[Stored data entries]
________________________________________

(* ===== verification/Directory.v ===== *)
(** * Directory: names and handles of pools

    What creation promises to later openings: the directory of pools is the finite
    map [dir] from name hashes to entry indices, and the operations of [Pool] read
    and extend it.  The last part holds the cases in which they do not. *)
From S2P Require Import Prelude Util Freelist Hash XnvmeEnv Flexalloc PoolEntry Geometry CommandSet.
From S2P Require Import SlabList SlabCache Slab Pool Object Alloc DataPlacement Layout Format System History.

(** ** Claims *)

(** C25: Creating a pool of a new name either fails, and then the directory and every
    entry are as before, or returns a handle whose index was the lowest free one and
    belonged to no pool; from then on opening that name gives that handle and opening
    any other name gives what it gave before (or fails for lack of memory). *)
Theorem pool_create_open_roundtrip {W} `{E : XnvmeEnv W} block `{!XnvmeLaws W block} U w fs arg h :
  dir_inv U fs -> cns_fs fs -> a_name arg ∈ U -> FLA_HTBL_H2 (a_name arg) = Some h -> dir fs !! h = None ->
  0 < a_obj_nlb arg -> 0 <= a_name_len arg <= Z.of_nat (length (a_name arg)) ->
  exists w1 fs1 hdl err, fla_base_pool_create w fs arg = Some (w1, fs1, hdl, err) /\ dir_inv U fs1 /\
    (err <> 0 -> hdl = None /\ dir fs1 = dir fs /\ ps_entries (fs_pools fs1) = ps_entries (fs_pools fs)) /\
    (err = 0 -> exists ndx, hdl = Some (mk_pool h ndx) /\ first_free (ps_freelist (fs_pools fs)) ndx /\
       (forall h', dir fs !! h' <> Some ndx) /\
       forall w2 k h', k ∈ U -> FLA_HTBL_H2 k = Some h' ->
         exists w3 hdl' err', fla_base_pool_open w2 fs1 k = Some (w3, hdl', err') /\
           (err' = - ENOMEM \/ hdl' = mk_pool h' <$> (if decide (h' = h) then Some ndx else dir fs !! h'))).
Proof.
  intros D F Hk Hh Hnew Ho Hlen. destruct (calc_objs_spec fs (a_obj_nlb arg) F Ho) as (n & Hn & _).
  destruct (pool_create_spec block U fs D F arg h n Hk Hh Hnew Hn Hlen w) as (w1 & fs1 & hdl & err & Ec & _ & _ & D1 & Hout).
  exists w1, fs1, hdl, err. split; [done|]. split; [done|].
  destruct Hout as [(Hne & -> & Hd & He & _)|(-> & ndx & -> & CO)]; (split; [done|]); [done|]. intros _.
  exists ndx. split; [done|]. split; [apply CO|]. split; [by apply (free_not_used U fs ndx D), CO|].
  intros w2 k h' Hk' Hh'. destruct (open_spec block U w2 fs1 k h' D1 Hk' Hh') as (w3 & hdl' & err' & -> & _ & Ho').
  exists w3, hdl', err'. split; [done|]. rewrite (co_dir _ _ _ _ _ _ CO) in Ho'.
  destruct (decide (h' = h)) as [->|Hne].
  - rewrite lookup_insert_eq in Ho'. destruct Ho' as [[-> _]|[_ ->]]; auto.
  - rewrite lookup_insert_ne in Ho' by done. destruct (dir fs !! h') as [i|]; [|destruct Ho' as [-> _]; by right].
    destruct Ho' as [[-> _]|[_ ->]]; auto.
Qed.

Lemma ex_ready_parts : dir_inv ex_names ex_fs1 /\ cns_fs ex_fs1 /\ dir ex_fs1 !! 97 = None.
Proof.
  destruct (mkfs_open_ready RamDisk.block _ _ _ _ _ _ _ _ _ _ ex_keys ex_request_ok ex_mkfs ex_open) as (R & _).
  split; [apply R|]. split; [apply R|].
  rewrite (rd_empty _ _ R). apply lookup_empty.
Qed.

Lemma pool_create_open_roundtrip_witness : exists w1 fs1 hdl err,
  fla_base_pool_create ex_disk ex_fs1 (ex_arg 97 10) = Some (w1, fs1, hdl, err) /\ dir_inv ex_names fs1.
Proof.
  destruct ex_ready_parts as (D & F & Hn).
  destruct (pool_create_open_roundtrip RamDisk.block ex_names ex_disk ex_fs1 (ex_arg 97 10) 97 D F ex_name_in
              eq_refl Hn) as (w1 & fs1 & hdl & err & Ec & D1 & _); [reflexivity|vm_compute; split; congruence|].
  exists w1, fs1, hdl, err. split; [exact Ec|exact D1].
Defined.

(** ** Where the code departs from that *)

(** An allocation that fails once. *)
Definition ex_low_memory : RamDisk.world := RamDisk.mk_world (RamDisk.blocks ex_disk) [false].
Definition ex_dup : flexalloc :=
  from_option (fun r => r.1.1.2) ex_cns (fla_base_pool_create ex_low_memory ex_fs2 (ex_arg 97 10)).

(** [fla_base_pool_create] takes every error of [fla_base_pool_open] for "no
    such pool": when the allocation of the handle of an existing pool fails, a
    second entry is created under the same name, and the name leads there from then
    on; the first pool can no longer be opened. *)
Theorem pool_create_duplicates :
  fla_base_pool_open ex_disk ex_fs2 [97; 0] = Some (ex_disk, Some (mk_pool 97 0), 0) /\
  fla_base_pool_create ex_low_memory ex_fs2 (ex_arg 97 10) = Some (ex_disk, ex_dup, Some (mk_pool 97 1), 0) /\
  fla_base_pool_open ex_disk ex_dup [97; 0] = Some (ex_disk, Some (mk_pool 97 1), 0) /\
  free_bit (ps_freelist (fs_pools ex_dup)) 0 = false.
Proof. repeat (split; [vm_compute; reflexivity|]). vm_compute. reflexivity. Qed.

(** Opening a system whose number of pools is a multiple of 32 installs no
    functions for the pools of the last 32 indices: with 32 pools, all in use, every
    entry is left without, and the creation of an object in any of them would call
    through an uninitialised pointer. *)
Theorem pool_init_skips_last_word : forall fs (w : RamDisk.world) geo sg w' fs' err ndx,
  g_npools geo = 32 -> sg_freelist sg = [32; 0] -> fla_pool_init w fs geo sg = Some (w', fs', err) -> err = 0 ->
  0 <= ndx < 32 -> entry_fnc_at fs' ndx = Some fnc_unset.
Proof.
  intros fs w geo sg w' fs' err ndx Hn Hf Hi E0 Hr. unfold fla_pool_init in Hi. rewrite Hn, Hf in Hi.
  destruct (malloc w (24 * 32)) as [w1 ok]. destruct ok; [|injection Hi as <- <- <-; done].
  set (f := fla_pool_initialize_entrie_func) in *. cbn in Hi. injection Hi as <- <- <-.
  unfold entry_fnc_at, lookupZ. destruct (Z.ltb_spec ndx 0); [lia|].
  apply (lookup_replicate_2 32). lia.
Qed.

Lemma pool_init_skips_last_word_witness :
  exists w' fs', fla_pool_init ex_world ex_cns (mk_geo 0 0 0 32 0 0 (mk_pool_sgmt 0 0 0 0) (mk_slab_sgmt 0))
      (mk_segment [32; 0] (mk_htbl_hdr 64 32) [] []) = Some (w', fs', 0) /\ entry_fnc_at fs' 31 = Some fnc_unset.
Proof.
  eexists _, _. split; [vm_compute; reflexivity|].
  eapply (pool_init_skips_last_word ex_cns ex_world (mk_geo 0 0 0 32 0 0 (mk_pool_sgmt 0 0 0 0) (mk_slab_sgmt 0))
            (mk_segment [32; 0] (mk_htbl_hdr 64 32) [] []));
    [reflexivity|reflexivity|vm_compute; reflexivity|reflexivity|lia].
Defined.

________________________________________

**EXERCISE DESCRIPTION**
Look through the data above. Find each line with the string "Hnew" and copy it.

**EXERCISE ANSWER**
  intros D F Hk Hh Hnew Ho Hlen. destruct (calc_objs_spec fs (a_obj_nlb arg) F Ho) as (n & Hn & _).
  destruct (pool_create_spec block U fs D F arg h n Hk Hh Hnew Hn Hlen w) as (w1 & fs1 & hdl & err & Ec & _ & _ & D1 & Hout).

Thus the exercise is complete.